J Wolter Oosterhuis et al. Int J Androl. 2007 Aug.

Abstract

Hypotheses on the origin and distribution of extragonadal germ cell tumours (GCTs) and teratomas are briefly reviewed and revisited in the light of (i) new developments in the classification of GCTs, (ii) data on genomic imprinting of these neoplasms and (iii) the recent finding that germ cells can be derived from mouse and human embryonal stem (ES) cells. Only the Type I (infantile teratomas/yolk sac tumours) and Type II GCTs (seminomatous tumours and non-seminomas) occur in the gonads and extragonadal localizations.
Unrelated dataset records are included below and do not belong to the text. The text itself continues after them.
(* ===== verification/Sync.v ===== *)
(** Locks of [include/ipcpp/utils/mutex.h] as step systems.

    Every access to the atomic word of a lock is one step of a thread; any number
    of threads interleave their steps in any order.  The class [RwLock] is what a
    lock promises to the rest of the library (who holds it, and how its word
    records the holders); mutual exclusion is proved once from the class laws and
    holds of [mutex], [shared_mutex] and [shared_futex].  [futex] does not satisfy
    the laws: its waiting loop compares the word with the wrong value. *)
From S2P Require Import Prelude.

(** * Calls a thread can make and the roles it can have *)
Inductive call : Type :=
| CLock
| CTryLock
| CTryLockN (retries : Z)
| CUnlock
| CLockShared
| CTryLockShared
| CTryLockSharedN (retries : Z)
| CUnlockShared.

Inductive role : Type := NoLock | Reader | Writer.

#[export] Instance role_eq_dec : EqDecision role.
Proof. solve_decision. Defined.

(** Retry counters that the [int] loop variable of [try_lock_shared(retries)] can
    reach without overflow. *)
Definition call_ok (c : call) : Prop :=
  match c with
  | CTryLockSharedN n => 0 <= n < 2 ^ 31 - 1
  | _ => True
  end.

(** A lock: program counters, the shared word, one step of a thread.  [pc_step c
    sp p s] executes the next access of a thread at [p] when the word is [s]: [c]
    is the call made if the thread is between calls, [sp] says whether a weak
    compare-exchange fails spuriously.  [view] reads the word as 0 (free), -1
    (exclusive) or the number of shared holders. *)
Class RwLock (pc word : Type) : Type := {
  pc_idle : pc;
  pc_role : pc -> role;
  pc_step : call -> bool -> pc -> word -> outcome (pc * word);
  word_init : word;
  view : word -> Z
}.

Inductive effect : role -> Z -> role -> Z -> Prop :=
| eff_none r f : effect r f r f
| eff_acquire : effect NoLock 0 Writer (-1)
| eff_release f : effect Writer f NoLock 0
| eff_share f : 0 <= f -> effect NoLock f Reader (f + 1)
| eff_unshare f : 0 < f -> effect Reader f NoLock (f - 1).

(** The laws: an invariant of each program counter, every step one of the effects
    above, and no failed assertion while the caller holds what it releases. *)
Class RwLockLaws (pc word : Type) `{RwLock pc word} : Type := {
  pc_ok : pc -> Prop;
  idle_ok : pc_ok pc_idle;
  idle_role : pc_role pc_idle = NoLock;
  view_init : view word_init = 0;
  step_effect c sp p s p' s' :
    call_ok c -> pc_ok p -> -1 <= view s < 2 ^ 31 - 1 ->
    (pc_role p = Writer -> view s = -1) -> (pc_role p = Reader -> 0 < view s) ->
    pc_step c sp p s = Ok (p', s') ->
    pc_ok p' /\ effect (pc_role p) (view s) (pc_role p') (view s');
  step_defined c sp p s :
    call_ok c -> pc_ok p -> -1 <= view s < 2 ^ 31 - 1 ->
    (pc_role p = Writer -> view s = -1) -> (pc_role p = Reader -> 0 < view s) ->
    exists p' s', pc_step c sp p s = Ok (p', s')
}.

(** * Mutual exclusion of any lock that satisfies the laws *)
Section rwlock.
Context {pc word : Type} `{Laws : RwLockLaws pc word}.

Inductive lock_step : list pc * word -> list pc * word -> Prop :=
| lock_step_thread i c sp pcs s p p' s' :
    pcs !! i = Some p -> call_ok c -> pc_step c sp p s = Ok (p', s') ->
    lock_step (pcs, s) (<[i := p']> pcs, s').

Definition lock_initial (n : nat) : list pc * word := (replicate n pc_idle, word_init).

Definition lock_reachable (n : nat) (x : list pc * word) : Prop := rtc lock_step (lock_initial n) x.

Definition writers (pcs : list pc) : Z := count (fun p => bool_decide (pc_role p = Writer)) pcs.
Definition readers (pcs : list pc) : Z := count (fun p => bool_decide (pc_role p = Reader)) pcs.

(** The word records exactly the holders. *)
Definition lock_inv (x : list pc * word) : Prop :=
  Forall pc_ok x.1 /\
  ((writers x.1 = 0 /\ view x.2 = readers x.1) \/
   (writers x.1 = 1 /\ readers x.1 = 0 /\ view x.2 = -1)).

Lemma writers_insert pcs i p p' : pcs !! i = Some p ->
  writers (<[i := p']> pcs) =
    writers pcs - (if bool_decide (pc_role p = Writer) then 1 else 0)
                + (if bool_decide (pc_role p' = Writer) then 1 else 0).
Proof. intros Hi. exact (count_insert _ _ _ _ p' Hi). Qed.

Lemma readers_insert pcs i p p' : pcs !! i = Some p ->
  readers (<[i := p']> pcs) =
    readers pcs - (if bool_decide (pc_role p = Reader) then 1 else 0)
                + (if bool_decide (pc_role p' = Reader) then 1 else 0).
Proof. intros Hi. exact (count_insert _ _ _ _ p' Hi). Qed.

Lemma writers_pos pcs i p : pcs !! i = Some p -> pc_role p = Writer -> 1 <= writers pcs.
Proof. intros Hi Hr. eapply count_lookup; [done|]. by apply bool_decide_eq_true. Qed.

Lemma readers_pos pcs i p : pcs !! i = Some p -> pc_role p = Reader -> 1 <= readers pcs.
Proof. intros Hi Hr. eapply count_lookup; [done|]. by apply bool_decide_eq_true. Qed.

Lemma lock_inv_holder pcs s i p :
  zlen pcs < 2 ^ 31 - 1 -> lock_inv (pcs, s) -> pcs !! i = Some p ->
  pc_ok p /\ -1 <= view s < 2 ^ 31 - 1 /\
  (pc_role p = Writer -> view s = -1) /\ (pc_role p = Reader -> 0 < view s).
Proof.
  intros Hlen [Hok Hcase] Hi. simpl in *.
  pose proof (count_le_length (fun p => bool_decide (pc_role p = Reader)) pcs) as Hle.
  pose proof (count_nonneg (fun p => bool_decide (pc_role p = Reader)) pcs) as Hnn.
  fold (readers pcs) in *.
  split; [by eapply Forall_lookup_1|]. split; [lia|]. split.
  - intros Hr. pose proof (writers_pos _ _ _ Hi Hr). lia.
  - intros Hr. pose proof (readers_pos _ _ _ Hi Hr). lia.
Qed.

Lemma lock_inv_step x y :
  zlen x.1 < 2 ^ 31 - 1 -> lock_inv x -> lock_step x y -> lock_inv y /\ zlen y.1 = zlen x.1.
Proof.
  intros Hlen Hinv Hstep. destruct Hstep as [i c sp pcs s p p' s' Hi Hc Hs].
  simpl in *. split; [|apply zlen_insert].
  destruct (lock_inv_holder _ _ _ _ Hlen Hinv Hi) as (Hok & Hb & HW & HR).
  destruct (step_effect _ _ _ _ _ _ Hc Hok Hb HW HR Hs) as [Hok' Heff].
  destruct Hinv as [Hall Hcase]. split; simpl in *.
  { by apply Forall_insert. }
  rewrite (writers_insert _ _ _ p' Hi), (readers_insert _ _ _ p' Hi).
  assert (0 <= readers pcs) as Hnn by apply count_nonneg.
  clear Hs. revert Hcase Hb HW HR.
  generalize dependent (view s'). generalize dependent (view s).
  generalize (pc_role p) (pc_role p'). intros r r' f f' Heff.
  destruct Heff; intros Hcase Hb HW HR; try specialize (HW eq_refl); try specialize (HR eq_refl);
    repeat case_bool_decide; subst; try done; lia.
Qed.

Lemma lock_inv_reachable n x :
  Z.of_nat n < 2 ^ 31 - 1 -> lock_reachable n x -> lock_inv x /\ zlen x.1 = Z.of_nat n.
Proof.
  intros Hn Hreach. unfold lock_reachable in Hreach.
  assert (lock_inv (lock_initial n) /\ zlen (lock_initial n).1 = Z.of_nat n) as Hinit.
  { split; [|unfold zlen; simpl; by rewrite length_replicate].
    assert (forall r, r <> NoLock ->
      count (fun p => bool_decide (pc_role p = r)) (replicate n pc_idle) = 0) as Hz.
    { intros r Hr. clear Hn Hreach. induction n as [|n IH]; simpl; [done|].
      rewrite idle_role, IH. by rewrite bool_decide_false by congruence. }
    split; simpl.
    - apply Forall_replicate, idle_ok.
    - left. unfold writers, readers. rewrite !Hz by done. by rewrite view_init. }
  revert Hreach Hinit. generalize (lock_initial n). intros x0 Hreach Hinit.
  induction Hreach as [|x y z Hstep Hreach IH]; [done|].
  destruct Hinit as [Hinv Hlen]. apply IH.
  destruct (lock_inv_step x y) as [? ?]; [lia|done|done|]. split; [done|lia].
Qed.

(** What every lock satisfying the laws guarantees in every interleaving: an
    exclusive holder excludes every other holder, the word is the exact record of
    the holders, and no thread's next access is undefined. *)
Definition lock_safe (x : list pc * word) : Prop :=
  (forall i j p q, i <> j -> x.1 !! i = Some p -> x.1 !! j = Some q ->
     pc_role p = Writer -> pc_role q = NoLock) /\
  (view x.2 = -1 <-> exists i p, x.1 !! i = Some p /\ pc_role p = Writer) /\
  (view x.2 <> -1 -> view x.2 = readers x.1) /\
  (forall i p c sp, x.1 !! i = Some p -> call_ok c -> exists p' s', pc_step c sp p x.2 = Ok (p', s')).

Lemma writers_zero pcs : writers pcs = 0 -> forall i p, pcs !! i = Some p -> pc_role p <> Writer.
Proof. intros H0 i p Hi Hr. pose proof (writers_pos _ _ _ Hi Hr). lia. Qed.

Lemma count_pos_lookup {A} (P : A -> bool) l : 0 < count P l -> exists i x, l !! i = Some x /\ P x = true.
Proof.
  induction l as [|a l IH]; simpl; [lia|]. destruct (P a) eqn:E; intros.
  - by exists 0%nat, a.
  - destruct IH as (i & x & ? & ?); [lia|]. by exists (S i), x.
Qed.

Lemma lock_inv_safe x : zlen x.1 < 2 ^ 31 - 1 -> lock_inv x -> lock_safe x.
Proof.
  intros Hlen Hinv. destruct x as [pcs s].
  pose proof (fun i p => lock_inv_holder pcs s i p Hlen Hinv) as Hh.
  destruct Hinv as [Hall Hcase]. simpl in *. split_and!; simpl.
  - intros i j p q Hij Hi Hj HW.
    pose proof (writers_pos _ _ _ Hi HW) as Hw1.
    destruct (pc_role q) eqn:Hq; [done| |exfalso].
    + pose proof (readers_pos _ _ _ Hj Hq). lia.
    + assert (2 <= writers pcs); [|lia].
      by eapply (count_lookup_two _ _ i j); [..|apply bool_decide_eq_true|apply bool_decide_eq_true].
  - split.
    + intros Hv. assert (0 < writers pcs) as Hpos.
      { destruct Hcase as [[? ?]|[? ?]]; [|lia].
        pose proof (count_nonneg (fun p => bool_decide (pc_role p = Reader)) pcs).
        fold (readers pcs) in *. lia. }
      apply count_pos_lookup in Hpos as (i & p & Hi & Hp%bool_decide_eq_true). eauto.
    + intros (i & p & Hi & Hp). by apply (Hh i p).
  - lia.
  - intros i p c sp Hi Hc. destruct (Hh i p Hi) as (? & ? & ? & ?).
    by apply (step_defined c sp p s).
Qed.

Lemma lock_reachable_safe n x : Z.of_nat n < 2 ^ 31 - 1 -> lock_reachable n x -> lock_safe x.
Proof.
  intros Hn Hr. destruct (lock_inv_reachable n x Hn Hr) as [? ?].
  apply lock_inv_safe; [lia|done].
Qed.
End rwlock.

(** * The atomic accesses *)

(** [compare_exchange_weak(expected, desired)]: may fail spuriously. *)
Definition cas_weak (sp : bool) (expected desired f : Z) : bool * Z :=
  if (f =? expected) && negb sp then (true, desired) else (false, f).

(** [compare_exchange_strong(expected, desired)]. *)
Definition cas_strong (expected desired f : Z) : bool * Z :=
  if f =? expected then (true, desired) else (false, f).

(** * [class mutex]: a spin lock on one [std::atomic_bool] *)
Inductive mutex_pc : Type :=
| MIdle
| MLockExchange                 (* lock: about to exchange the flag *)
| MLockSpin                     (* lock: inner loop, the flag was set *)
| MTryLock                      (* try_lock() *)
| MTryLockN (retries : Z)       (* try_lock(retries): exchanges left after this one *)
| MHold
| MUnlockStore.                 (* unlock: the assertion passed *)

(* @source include/ipcpp/utils/mutex.h 41-75 mutex *)
Definition mutex_step (c : call) (sp : bool) (p : mutex_pc) (flag : bool) : outcome (mutex_pc * bool) :=
  match p with
  | MIdle =>
      Ok (match c with
          | CLock => MLockExchange
          | CTryLock => MTryLock
          | CTryLockN r => MTryLockN r
          | _ => MIdle
          end, flag)
  | MLockExchange => Ok (if flag then MLockSpin else MHold, true)
  | MLockSpin => Ok (if flag then MLockSpin else MLockExchange, flag)
  | MTryLock => Ok (if flag then MIdle else MHold, true)
  | MTryLockN r =>
      Ok (if flag then (if r >? 0 then MTryLockN (r - 1) else MIdle) else MHold, true)
  | MHold =>
      match c with
      | CUnlock => if flag then Ok (MUnlockStore, flag) else UB
      | _ => Ok (MHold, flag)
      end
  | MUnlockStore => Ok (MIdle, false)
  end.

#[export] Instance mutex_lock : RwLock mutex_pc bool := {|
  pc_idle := MIdle;
  pc_role p := match p with MHold | MUnlockStore => Writer | _ => NoLock end;
  pc_step := mutex_step;
  word_init := false;
  view flag := if flag then -1 else 0
|}.

#[export] Instance mutex_laws : RwLockLaws mutex_pc bool.
Proof.
  refine {| pc_ok := fun _ => True |}; try done.
  - intros c sp p s p' s' _ _ _ HW HR Hs. split; [done|].
    destruct p, s; simpl in *; try specialize (HW eq_refl); try lia;
      destruct c; simplify_eq/=; repeat case_match; simplify_eq/=; try done; constructor.
  - intros c sp p s _ _ _ HW HR.
    destruct p, s; simpl in *; try specialize (HW eq_refl); try lia; destruct c; eauto.
Defined.

(** * [class shared_mutex]: -1 write locked, n > 0 held by n readers *)
Inductive shared_mutex_pc : Type :=
| SmIdle
| SmLock                                  (* lock: compare-exchange 0 -> -1 *)
| SmTryLock
| SmHold
| SmUnlockStore
| SmSharedLoad                            (* lock_shared *)
| SmSharedCas (expected : Z)
| SmTrySharedLoad                         (* try_lock_shared() *)
| SmTrySharedCas (expected : Z)
| SmTrySharedNLoad (r retries : Z)        (* try_lock_shared(retries), r-th iteration *)
| SmTrySharedNCas (r retries expected : Z)
| SmHoldShared
| SmUnlockSharedSub.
The data on genomic imprinting lend support to the hypothesis that they are derived from germ cells. These precursor cells could have differentiated from ES cells in extragonadal localizations. Their distribution along the midline of the body is still best explained by the migration of primitive germ cells during development. The narrower distribution of the Type II than the Type I GCTs is probably due to the more strict conditions for survival and proliferation of primordial germ cells (PGCs)/gonocytes from which the Type II tumours originate, when compared with the precursor cells of Type I tumours, probably primitive germ cells closer to the ES cell. The known niches in which the Type II tumours develop have in common that they contain feeder cells expressing stem cell factor (SCF) - the ligand for the SCF receptor c-KIT, involved in proliferation and survival of PGCs/gonocytes - and contain GBY including the gene TSPY.